Dalam laporan yang dirilis oleh Deep Knowledge Group, Indonesia diketahui berada pada posisi 97 dari 100 negara teraman di dunia dari virus Corona (Covid-19). Lantas, dengan berbagai upaya yang telah dilakukan oleh pemerintah, mengapa Indonesia berada di posisi buncit dalam daftar tersebut?
PinterPolitik.com
Sejak pertama kali konsep negara mulai ditemukan oleh umat manusia, jaminan atas keamanan menjadi suatu keharusan yang mesti dijamin sebagai kompensasi atas penyerahan kebebasan warga negara.
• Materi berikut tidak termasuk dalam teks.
(* ===== verification/Schemas.v ===== *)
(** * Parsing schemas

    The [parse] function of [core/schema_models.py] and the constructors of [TypedSchema],
    [ParsedTypedSchema] and [ValidatedTypedSchema], over the libraries that read schema texts:
    the [json] module, the Avro library, [jsonschema]'s Draft 7 validator, and the protobuf
    parser, which [ProtobufText] composes from the parts of [core/protobuf]. A parsed protobuf schema
    is kept as the outcome of printing it, any other as mere success. *)

From S2P Require Import Prelude Json Typing Models.
Open Scope Z_scope.

Abbreviation Dependencies := (dict string Dependency) (only parsing).

Class SchemaLib : Type := {
  sha1 : string -> string;
  (** [json.dumps(json_decode(s), sort_keys=True)] *)
  json_dumps_sorted : string -> result string;
  (** [json_encode(json_decode(s), compact=True, sort_keys=True)] *)
  normalize_json : string -> result string;
  (** [make_avsc_object] over a list of texts sharing one set of names; [str] of the last *)
  avro_merge_schemas : bool -> bool -> list string -> result string;
  (** [parse_avro_schema_definition(s, validate_enum_symbols, validate_names)] *)
  parse_avro_schema_definition : string -> bool -> bool -> result ();
  (** [parse_jsonschema_definition(s)] *)
  parse_jsonschema_definition : string -> result ();
  (** [parse_protobuf_schema_definition(s, references, dependencies, validate_references,
      normalize, use_protobuf_formatter)]: the schema it returns is what [str] of it gives *)
  parse_protobuf_schema_definition : string -> option (list Reference) -> option Dependencies ->
    bool -> bool -> bool -> result (result string);
}.

Section Schemas.
Context `{!SchemaLib}.

(** [TypedSchema.normalize_schema_str]; [schema] is what the parsed protobuf schema prints when
    the caller passes one. *)
Definition normalize_schema_str (schema_str : string) (schema_type : SchemaType)
  (schema : option (result string)) : result string :=
  match schema_type with
  | AVRO | JSONSCHEMA => normalize_json schema_str
  | PROTOBUF =>
      match schema with
      | Some s => s
      | None => s ← parse_protobuf_schema_definition schema_str None None false false false; s
      end
  end.

(** [TypedSchema.__init__] *)
Definition TypedSchema_init (schema_type : SchemaType) (schema_str : string)
  (schema : option (result string)) (references : option (list Reference))
  (dependencies : option Dependencies) : result TypedSchema :=
  s ← normalize_schema_str schema_str schema_type schema;
  Ok (mkTyped schema_type s references dependencies).

(** The exceptions each branch of [parse] turns into [InvalidSchema]. *)
Definition avro_parse_errors (e : exn) : bool :=
  match e with SchemaParseException | JSONDecodeError | TypeError => true | _ => false end.
Definition jsonschema_parse_errors (e : exn) : bool :=
  match e with TypeError | JSONDecodeError | SchemaError | AssertionError => true | _ => false end.
Definition protobuf_parse_errors (e : exn) : bool :=
  is_protobuf_exception e ||
  match e with TypeError | SchemaError | AssertionError => true | _ => false end.

(** The text given to the Avro parser: the schema itself, or the last of the schemas it
    resolves to. *)
Definition avro_merged_str (schema_str : string) (enum_symbols names : bool)
  (dependencies : option Dependencies) : result string :=
  match dependencies with
  | None | Some [] => Ok schema_str
  | Some _ =>
      schemas_list ← avro_resolve normalize_json schema_str dependencies;
      match schemas_list with
      | Some l => avro_merge_schemas enum_symbols names l
      | None => Raise RuntimeError
      end
  end.

Definition parse (schema_type : SchemaType) (schema_str : string)
  (validate_avro_enum_symbols validate_avro_names : bool) (references : option (list Reference))
  (dependencies : option Dependencies) (normalize use_protobuf_formatter : bool)
  : result TypedSchema :=
  match schema_type with
  | AVRO =>
      reraise avro_parse_errors InvalidSchema
        (merged ← avro_merged_str schema_str validate_avro_enum_symbols validate_avro_names dependencies;
         _ ← parse_avro_schema_definition merged validate_avro_enum_symbols validate_avro_names;
         TypedSchema_init AVRO schema_str None references dependencies)
  | JSONSCHEMA =>
      _ ← reraise jsonschema_parse_errors InvalidSchema (parse_jsonschema_definition schema_str);
      TypedSchema_init JSONSCHEMA schema_str None references dependencies
  | PROTOBUF =>
      parsed ← reraise protobuf_parse_errors InvalidSchema
        (parse_protobuf_schema_definition schema_str references dependencies true normalize
           use_protobuf_formatter);
      TypedSchema_init PROTOBUF schema_str (Some parsed) references dependencies
  end.

(** [ValidatedTypedSchema.parse] and [ParsedTypedSchema.parse] with their default flags. *)
Definition validated_parse (schema_type : SchemaType) (schema_str : string)
  (references : option (list Reference)) (dependencies : option Dependencies)
  : result TypedSchema :=
  parse schema_type schema_str true true references dependencies false false.

Definition parsed_parse (schema_type : SchemaType) (schema_str : string)
  (references : option (list Reference)) (dependencies : option Dependencies)
  : result TypedSchema :=
  parse schema_type schema_str false false references dependencies false false.
End Schemas.

(** ** What is assumed of the libraries, where a theorem needs it *)

(** Re-encoding: normalising an already normalised text, or what the reader re-encodes from
    it, gives it back. *)
Class SchemaLibNorm `{!SchemaLib} : Prop := {
  normalize_dumps : forall s s', normalize_json s = Ok s' ->
    exists d, json_dumps_sorted s' = Ok d /\ normalize_json d = Ok s';
}.

(** A protobuf schema whose printed text reads back and prints as itself *)
Definition reprints `{!SchemaLib} (sch : TypedSchema) : Prop :=
  schema_type sch = PROTOBUF ->
  parse_protobuf_schema_definition (schema_str sch) (ts_references sch) (ts_dependencies sch) false false false =
    Ok (Ok (schema_str sch)).

(** What the parser of protobuf texts, and the printer of what it returns, raise beside the
    exceptions the callers name: a [ValueError] for a text that is not ASCII or names an unknown syntax,
    and for a text that decodes as base64 whatever reading it as a descriptor raises. *)
Definition text_error (e : exn) : Prop :=
  e = ValueError \/ e ∈ [AttributeError; DecodeError; IndexError; NotImplementedError; OtherError].
Definition text_failure (e : exn) : Prop := e = TypeError \/ is_protobuf_exception e = true \/ text_error e.

(** The documented exceptions of each library call. *)
Class SchemaLibErrors `{!SchemaLib} : Prop := {
  json_dumps_sorted_raises s : raises_res (fun e => e = JSONDecodeError) (json_dumps_sorted s);
  normalize_json_raises s : raises_res (fun e => e = JSONDecodeError) (normalize_json s);
  avro_merge_raises a b l : raises_res (fun e => avro_parse_errors e = true) (avro_merge_schemas a b l);
  parse_avro_raises s a b :
    raises_res (fun e => avro_parse_errors e = true) (parse_avro_schema_definition s a b);
  parse_jsonschema_raises s :
    raises_res (fun e => jsonschema_parse_errors e = true) (parse_jsonschema_definition s);
  parse_protobuf_raises s r d v n f :
    raises_res (fun e => e = InvalidSchema \/ e = TypeError \/ is_protobuf_exception e = true \/ text_error e)
      (parse_protobuf_schema_definition s r d v n f);
  print_protobuf_raises s r d v n f p : parse_protobuf_schema_definition s r d v n f = Ok p ->
    raises_res text_failure p;
}.

(** ** Lemmas *)

Lemma text_failure_bounded e : text_failure e -> e ≠ RecursionError.
Proof. intros [->|[He|[->|He]]]; [done| |done|]; intros ->; [done|set_solver]. Qed.

Section lemmas.
Context `{!SchemaLib} `{!SchemaLibErrors}.

Lemma avro_resolve_total s deps :
  raises_res (fun e => e = JSONDecodeError) (avro_resolve normalize_json s deps) /\
  avro_resolve normalize_json s deps ≠ Ok None.
Proof.
  unfold avro_resolve. pose proof (normalize_json_raises s) as Hn.
  destruct (normalize_json s) as [s'|e]; simpl.
  - split; [done|]. rewrite avro_resolve_loop_spec by (unfold frame_pops; simpl; lia). done.
  - split; [|done]. intros e' [= <-]. by apply Hn.
Qed.

Lemma avro_merged_raises s a b deps :
  raises_res (fun e => avro_parse_errors e = true) (avro_merged_str s a b deps).
Proof.
  unfold avro_merged_str. destruct deps as [[|d deps]|]; [done| |done].
  destruct (avro_resolve_total s (Some (d :: deps))) as [Hr Hn].
  destruct (avro_resolve normalize_json s _) as [[l|]|e] eqn:E; simpl; [|done|].
  - apply avro_merge_raises.
  - intros e' [= <-]. by rewrite (Hr e).
Qed.
End lemmas.

Lemma parse_cases `{!SchemaLib} `{!SchemaLibErrors} t s a b refs deps n f :
  match parse t s a b refs deps n f with
  | Ok sch => schema_type sch = t /\ ts_references sch = refs /\ ts_dependencies sch = deps /\
      (t ≠ PROTOBUF -> normalize_json s = Ok (schema_str sch))
  | Raise e => e = InvalidSchema \/ (t = JSONSCHEMA /\ e = JSONDecodeError) \/ (t = PROTOBUF /\ text_failure e)
  end.
Proof.
  pose proof (avro_merged_raises s a b deps) as Hm. pose proof (normalize_json_raises s) as Hn.
  pose proof (parse_jsonschema_raises s) as Hj.
  pose proof (parse_protobuf_raises s refs deps true n f) as Hp.
  unfold parse, TypedSchema_init, normalize_schema_str. destruct t; simpl.
  - destruct (avro_merged_str s a b deps) as [m|e]; simpl; [|rewrite (Hm e) by done; auto].
    pose proof (parse_avro_raises m a b) as Ha.
    destruct (parse_avro_schema_definition m a b) as [[]|e]; simpl; [|rewrite (Ha e) by done; auto].
    destruct (normalize_json s) as [s'|e]; simpl; [by split_and!|]. rewrite (Hn e) by done. simpl. auto.
  - destruct (parse_jsonschema_definition s) as [[]|e]; simpl; [|rewrite (Hj e) by done; simpl; auto].
    destruct (normalize_json s) as [s'|e]; simpl; [by split_and!|]. rewrite (Hn e) by done. simpl. auto.
  - pose proof (print_protobuf_raises s refs deps true n f) as Hs.
    destruct (parse_protobuf_schema_definition s refs deps true n f) as [p|e]; simpl.
    + specialize (Hs _ eq_refl). destruct p as [p|e]; simpl; [by split_and!|]. do 2 right. split; [done|]. by apply Hs.
    + destruct (protobuf_parse_errors e) eqn:Ee; [by left|]. unfold protobuf_parse_errors in Ee.
      destruct (Hp e eq_refl) as [->|[->|[He|He]]]; [by left|done|by rewrite He in Ee|].
      do 2 right. split; [done|]. by do 2 right.
Qed.

(** ** Properties *)

(** Whatever text is submitted, [parse] fails with [InvalidSchema], or for JSON Schema possibly with the
    decoding error of the second normalisation, or for protobuf with an exception of the reading of
    descriptors, of the printing or a [ValueError] that its handlers leave out; the schema it returns has the
    requested type, references and dependencies, and its text is the normalised one. *)
Theorem parse_outcome `{!SchemaLib} `{!SchemaLibErrors} t s a b refs deps n f :
  match parse t s a b refs deps n f with
  | Ok sch => schema_type sch = t /\ ts_references sch = refs /\ ts_dependencies sch = deps /\
      (t ≠ PROTOBUF -> normalize_json s = Ok (schema_str sch))
  | Raise e => e = InvalidSchema \/ (t = JSONSCHEMA /\ e = JSONDecodeError) \/ (t = PROTOBUF /\ text_failure e)
  end.
Proof. apply parse_cases. Qed.

(** A library in which every text is a schema and its own normal form. *)
#[global] Instance trivial_lib : SchemaLib := {|
  sha1 := id;
  json_dumps_sorted := Ok;
  normalize_json := Ok;
  avro_merge_schemas _ _ l := Ok (default "" (last l));
  parse_avro_schema_definition _ _ _ := Ok ();
  parse_jsonschema_definition _ := Ok ();
  parse_protobuf_schema_definition s _ _ _ _ _ := Ok (Ok s);
|}.

#[global] Instance trivial_lib_norm : @SchemaLibNorm trivial_lib.
Proof. split. intros s s' [= <-]. by exists s. Qed.

#[global] Instance trivial_lib_errors : @SchemaLibErrors trivial_lib.
Proof. split; try done. by intros ??????? [= <-]. Qed.

Lemma parse_outcome_witness :
  match @parse trivial_lib AVRO "x" true true None None false false with
  | Ok sch => schema_type sch = AVRO /\ ts_references sch = None /\ ts_dependencies sch = None /\
      (AVRO ≠ PROTOBUF -> @normalize_json trivial_lib "x" = Ok (schema_str sch))
  | Raise e => e = InvalidSchema \/ (AVRO = JSONSCHEMA /\ e = JSONDecodeError) \/ (AVRO = PROTOBUF /\ text_failure e)
  end.
Proof.
  apply (@parse_outcome trivial_lib trivial_lib_errors AVRO "x" true true None None false false).
Defined.
(** A version marked deleted keeps everything else. *)
Lemma stored_delete_subject sha1 s v db db' s' v' sv :
  delete_subject sha1 s v db = Ok db' -> stored db s' v' sv ->
  (s' ≠ s /\ stored db' s' v' sv) \/
  (s' = s /\ (stored db' s' v' sv \/ stored db' s' v' (mark_deleted sv))).
Proof.
  intros (sd0 & Hsd0 & Hs)%delete_subject_store (sd & Hsd & Hv).
  destruct (decide (s' = s)) as [->|Hne].
  - right. split; [done|].
    destruct (sv_version sv <=? v) eqn:E; [right|left]; apply (stored_same_store _ _ _ _ _ Hs);
      eexists; (split; [simpl; rewrite dget_dupdate_eq, Hsd; reflexivity|]); simpl;
      rewrite dget_dmap, Hv; simpl; by rewrite E.
  - left. split; [done|]. apply (stored_same_store _ _ _ _ _ Hs). apply stored_dupdate; [done|].
    by exists sd.
Qed.

(** ** The invariants *)

Lemma index_sound_insert sha1 s i v del sch refs db :
  db_wf sha1 db -> index_sound sha1 db -> op_guard sha1 (OpInsert s i v del sch refs) db ->
  index_sound sha1 (insert_schema_version sha1 s i v del sch refs db).
Proof.
  intros Hwf Hidx Hg s' fp j Hix. pose proof (stored_insert sha1 s i v del sch refs db) as [Hnew Hold].
  pose proof (cached_fingerprint sha1 db sch Hwf) as Hfp.
  destruct (insert_index sha1 s i v del sch refs db) as (db0 & Heq & Hf0 & _).
  rewrite Heq in Hix. unfold index_schema_version in Hix.
  assert (Hcase : (del = false /\ s' = s /\ fp = fingerprint sha1 (cached sha1 db sch) /\ j = i) \/
    (indexed db s' fp j /\ ~ (s' = s /\ fp = fingerprint sha1 (cached sha1 db sch)))).
  { destruct del; simpl in Hix.
    - apply indexed_del in Hix as [Hix Hn]. right. split; [by eapply indexed_ext|done].
    - eapply indexed_ext in Hix; [|apply fingerprints_ins_fold].
      apply indexed_set in Hix as [Hn|[Hix Hn]]; [left; tauto|right].
      split; [by eapply indexed_ext|done]. }
  rewrite Hfp in Hcase. destruct Hcase as [(-> & -> & -> & ->)|[Hix' Hn]].
  - exists v, (mkSchemaVersion s v false i (cached sha1 db sch) refs). by split_and!.
  - destruct (Hidx _ _ _ Hix') as (v' & sv & Hst & <- & <- & Hlive). exists v', sv.
    split; [|done]. apply Hold; [|done]. intros [= -> ->]. apply Hn. split; [done|].
    by destruct (Hg _ Hst).
Qed.

(** Operations that leave the index alone and keep every stored version. *)
Lemma index_sound_frame sha1 db db' :
  hash_to_schema_id_on_subject db' = hash_to_schema_id_on_subject db ->
  (forall s v sv, stored db s v sv -> stored db' s v sv) ->
  index_sound sha1 db -> index_sound sha1 db'.
Proof.
  intros Hf Hst Hidx s fp i Hix. destruct (Hidx s fp i) as (v & sv & H & Hr);
    [by eapply indexed_ext|]. exists v, sv. auto.
Qed.

Lemma index_sound_delete_subject sha1 s v db db' :
  index_sound sha1 db -> delete_subject sha1 s v db = Ok db' -> index_sound sha1 db'.
Proof.
  intros Hidx Hop s' fp i Hix. pose proof Hop as H. unfold delete_subject in H.
  apply bind_Ok in H as (sd & Hsd%dindex_inv & H). injection H as H. rewrite <- H in Hix.
  apply indexed_del_fold in Hix as [Hix Hn].
  destruct (Hidx s' fp i Hix) as (v' & sv & Hst & Hfp & Hr). exists v', sv. split; [|done].
  destruct (stored_delete_subject _ _ _ _ _ _ _ _ Hop Hst) as [[_ ?]|[-> _]]; [done|].
  destruct Hn. split; [done|]. exists sv. split; [|done].
  destruct Hst as (sd' & Hsd' & Hv). rewrite Hsd in Hsd'. injection Hsd' as <-.
  apply dvalues_In. exists v'. by apply dget_In.
Qed.
(* ===== verification/OffsetWatcher.v ===== *)
(** * The offset watcher

    [core/offset_watcher.py]: the schema reader reports the offsets it has processed, the
    producer waits until the offset of its record has been reported. A wait is given the offsets
    reported between its start and its timeout; [Condition.wait_for] tests its predicate first,
    then after every notification. *)

From S2P Require Import Prelude.
Open Scope Z_scope.

Record OffsetWatcher : Type := mkOffsetWatcher { greatest_offset : Z }.

Definition OffsetWatcher_init : OffsetWatcher := mkOffsetWatcher (-1).

Definition offset_seen (new_offset : Z) (w : OffsetWatcher) : OffsetWatcher :=
  mkOffsetWatcher (Z.max (greatest_offset w) new_offset).

Fixpoint wait_for_offset (expected_offset : Z) (reported : list Z) (w : OffsetWatcher)
  : OffsetWatcher * bool :=
  if expected_offset <=? greatest_offset w then (w, true)
  else match reported with
       | [] => (w, false)
       | o :: reported => wait_for_offset expected_offset reported (offset_seen o w)
       end.

(** ** Properties *)

(** A wait returns true exactly when the expected offset is covered by what had been seen
    or by one of the offsets reported before the timeout, in whatever order they come; the
    greatest offset never decreases. *)
Theorem wait_for_offset_spec (expected : Z) (reported : list Z) (w : OffsetWatcher) :
  ((wait_for_offset expected reported w).2 = true <->
     exists o, o ∈ greatest_offset w :: reported /\ expected <= o) /\
  greatest_offset w <= greatest_offset (wait_for_offset expected reported w).1.
Proof.
  revert w; induction reported as [|o l IH]; intros w; simpl;
    destruct (Z.leb_spec expected (greatest_offset w)) as [Hle|Hgt]; simpl.
  - split; [|lia]. split; [|done]. intros _. exists (greatest_offset w). split; [by left|lia].
  - split; [|lia]. split; [done|]. intros (o & Ho%list_elem_of_singleton & H). subst. lia.
  - split; [|lia]. split; [|done]. intros _. exists (greatest_offset w). split; [by left|lia].
  - destruct (IH (offset_seen o w)) as [IH1 IH2]. simpl in IH2. split; [|lia]. rewrite IH1.
    split; intros (x & Hx & Hle).
    + apply elem_of_cons in Hx as [->|Hx].
      * exists o. simpl in Hle. split; [right; by left|lia].
      * exists x. split; [right; by right|done].
    + apply elem_of_cons in Hx as [->|Hx]; [lia|].
      apply elem_of_cons in Hx as [->|Hx].
      * exists (Z.max (greatest_offset w) o). split; [by left|lia].
      * exists x. split; [by right|done].
Qed.
Lemma raises_handle_msg key value :
  raises handler_error (handle_msg (DB := DB) recursion_limit key value).
Proof.
  unfold handle_msg. destruct (dget "keytype"%string key) as [j|];
    [|apply raises_raise; unfold handler_error, skipped; tauto].
  assert (Hbody : raises inner_error
    (message_type ← lift (S := ReaderState DB) (message_type_of j);
     match message_type with
     | MT_config => handle_msg_config key value
     | MT_schema => handle_msg_schema recursion_limit key value
     | MT_delete_subject => handle_msg_delete_subject key value
     | MT_no_operation => mret ()
     end)).
  { apply raises_bind.
    - apply raises_lift. intros e. unfold message_type_of. repeat case_match; try done;
        intros [= <-]; inner.
    - intros []; [| | |done].
      + unfold handle_msg_config, read_level. monad_steps; apply raises_raise; inner.
      + unfold handle_msg_schema.
        assert (Hhard : raises inner_error (handle_msg_schema_hard_delete (DB := DB) key))
          .
        { unfold handle_msg_schema_hard_delete; monad_steps; apply raises_try_db; intros;
          first [apply delete_subject_schema_raises | apply delete_subject_hard_raises]. }
        destruct value as [[|p l]|]; [done| |done]. intros st e.
        pose proof (inner_parse_schema_record (database st) (p :: l)) as Hp.
        destruct (parse_schema_record _ _ _); simpl; [done|]. intros [= <-]. by apply Hp.
      + unfold handle_msg_delete_subject. monad_steps; try (apply raises_raise; inner).
        apply raises_try_db. intros. apply delete_subject_raises. }
  eapply raises_catch; [exact Hbody|]. intros e He. apply raises_raise. unfold handler_error, skipped.
  destruct He as [He|[->|He]]; [|tauto|rewrite He, orb_true_r; tauto].
  case_bool_decide; simpl; [tauto|]. destruct (is_value_error e); [tauto|done].
Qed.
End reader_errors.

(** ** What a handler leaves alone *)

(** Everything but the database and the global compatibility level. *)
Definition handler_frame {DB} : relation (ReaderState DB) := fun st st' =>
  key_formatter st' = key_formatter st /\ offset_watcher st' = offset_watcher st /\
  offset st' = offset st /\ ready st' = ready st /\ stats st' = stats st /\
  schema_reader_strict_mode st' = schema_reader_strict_mode st.

#[global] Instance handler_frame_preorder {DB} : PreOrder (@handler_frame DB).
Proof. unfold handler_frame; split; red; intuition congruence. Qed.

Section frames.
Context {DB : Type} `{!KarapaceDatabase DB} {bytes : Type} `{!JsonCodec bytes} `{!SchemaLib}.
Context (recursion_limit : nat).

Lemma frame_on_db (f : DB -> DB) : steps handler_frame (on_db f).
Proof. intros st. done. Qed.

Lemma frame_try_db (f : DB -> result DB) : steps handler_frame (try_db f).
Proof. intros st. unfold try_db. by destruct (f (database st)). Qed.

#[local] Hint Resolve frame_on_db frame_try_db : karapace.

Lemma frame_handle_msg key value : steps handler_frame (handle_msg (DB := DB) recursion_limit key value).
Proof.
  unfold handle_msg. monad_steps. apply steps_catch; [apply _| |monad_steps].
  apply steps_bind; [apply _|apply steps_lift, _|]. intros [].
  - unfold handle_msg_config. monad_steps. by intros st.
  - unfold handle_msg_schema, handle_msg_schema_hard_delete. monad_steps.
    all: intros st; destruct (parse_schema_record _ _ _); done.
  - unfold handle_msg_delete_subject. monad_steps.
  - monad_steps.
Qed.

(** Bytes that JSON or [JSONDecodeError] is read from: not undecodable, nor nested too deeply. *)
Definition readable (b : bytes) : Prop := raises_res (fun e => e = JSONDecodeError) (json_decode b).
(* ===== verification/JsonSchema.v ===== *)
(** * Compatibility of JSON schemas

    [core/compatibility/jsonschema]: [types.py], [utils.py] and [checks.py]. Schemas are decoded
    JSON; a check returns a result or raises, as the Python code does on shapes it does not
    expect. [compatibility_rec] is general recursion on smaller schemas and takes fuel. Where the
    code iterates over a set, the order of the reported incompatibilities is unspecified; here
    it is the order of the dict.

    Parameters: [jsonschema]'s reference resolver, [re.match], the maximum matching of networkx
    and the Avro library's [merge]. Ordering comparisons are on numbers and strings; a comparison
    of any other values is a [TypeError]. Message texts are not modelled. *)

From Stdlib Require Import QArith.
From stdpp Require Import pretty.
From S2P Require Import Prelude Json Models Compat.
Open Scope Z_scope.

(** ** types.py *)

Module Keyword.
Definition REF : string := "$ref".
Definition TYPE : string := "type".
Definition MAX_LENGTH : string := "maxLength".
Definition MIN_LENGTH : string := "minLength".
Definition PATTERN : string := "pattern".
Definition MAXIMUM : string := "maximum".
Definition MINIMUM : string := "minimum".
Definition EXCLUSIVE_MAXIMUM : string := "exclusiveMaximum".
Definition EXCLUSIVE_MINIMUM : string := "exclusiveMinimum".
Definition MULTIPLE : string := "multiple".
Definition MAX_PROPERTIES : string := "maxProperties".
Definition MIN_PROPERTIES : string := "minProperties".
Definition ADDITIONAL_PROPERTIES : string := "additionalProperties".
Definition DEPENDENCIES : string := "dependencies".
Definition DEPENDENT_SCHEMAS : string := "dependentSchemas".
Definition PATTERN_PROPERTIES : string := "patternProperties".
Definition PROPERTIES : string := "properties".
Definition REQUIRED : string := "required".
Definition DEFAULT : string := "default".
Definition ITEMS : string := "items".
Definition MAX_ITEMS : string := "maxItems".
Definition MIN_ITEMS : string := "minItems".
Definition ADDITIONAL_ITEMS : string := "additionalItems".
Definition ENUM : string := "enum".
End Keyword.

Inductive Instance_ : Type := NULL | BOOLEAN | NUMBER | STRING | INTEGER | OBJECT | ARRAY.
Inductive Subschema : Type := ANY_OF | ALL_OF | ONE_OF | NOT.

#[global] Instance Instance_eq_dec : EqDecision Instance_.
Proof. solve_decision. Defined.
#[global] Instance Subschema_eq_dec : EqDecision Subschema.
Proof. solve_decision. Defined.

Definition subschema_value (s : Subschema) : string :=
  match s with ANY_OF => "anyOf" | ALL_OF => "allOf" | ONE_OF => "oneOf" | NOT => "not" end.

(** [Instance(value)] *)
Definition instance_of (j : json) : result Instance_ :=
  match j with
  | JStr s =>
      if String.eqb s "null" then Ok NULL
      else if String.eqb s "boolean" then Ok BOOLEAN
      else if String.eqb s "number" then Ok NUMBER
      else if String.eqb s "string" then Ok STRING
      else if String.eqb s "integer" then Ok INTEGER
      else if String.eqb s "object" then Ok OBJECT
      else if String.eqb s "array" then Ok ARRAY
      else Raise ValueError
  | _ => Raise ValueError
  end.

Definition instance_value (i : Instance_) : string :=
  match i with
  | NULL => "null" | BOOLEAN => "boolean" | NUMBER => "number" | STRING => "string"
  | INTEGER => "integer" | OBJECT => "object" | ARRAY => "array"
  end.

(** [JSONSCHEMA_TYPES] *)
Inductive JType : Type :=
  | TInstance (i : Instance_)
  | TSubschema (s : Subschema)
  | TEnum
  | TBooleanSchema.

#[global] Instance JType_eq_dec : EqDecision JType.
Proof. solve_decision. Defined.

(** ** utils.py *)

Definition is_true_schema (schema : json) : bool := match schema with JBool b => b | _ => false end.
Definition is_false_schema (schema : json) : bool := match schema with JBool b => negb b | _ => false end.

(** [allOf], [anyOf], [oneOf] in the order the code looks for them. *)
Fixpoint first_subschemas (types : list Subschema) (d : list (string * json))
  : result (option (list json * Subschema)) :=
  match types with
  | [] => Ok None
  | t :: types =>
      match jget (subschema_value t) d with
      | JNull => first_subschemas types d
      | JList l => Ok (Some (l, t))
      | _ => Raise AssertionError
      end
  end.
Atas pemahaman tersebut, setiap ketidakmampuan negara dalam menghadirkan rasa aman selalu menjadi celah kritik yang berdengung di sekat-sekat diskursus publik.
Kini, kritik tua ini kembali mengemuka di Indonesia karena negara dinilai tidak mampu menghadirkan rasa aman yang mencukupi terkait pandemi virus Corona (Covid-19) yang tengah menggerogoti sejak awal Maret lalu. Terlebih lagi, dengan adanya rilis dari Deep Knowledge Group yang menempatkan Indonesia pada posisi 97 dari 100 negara teraman di dunia dari Covid-19, kritik tersebut semakin keras menggema dan terasa.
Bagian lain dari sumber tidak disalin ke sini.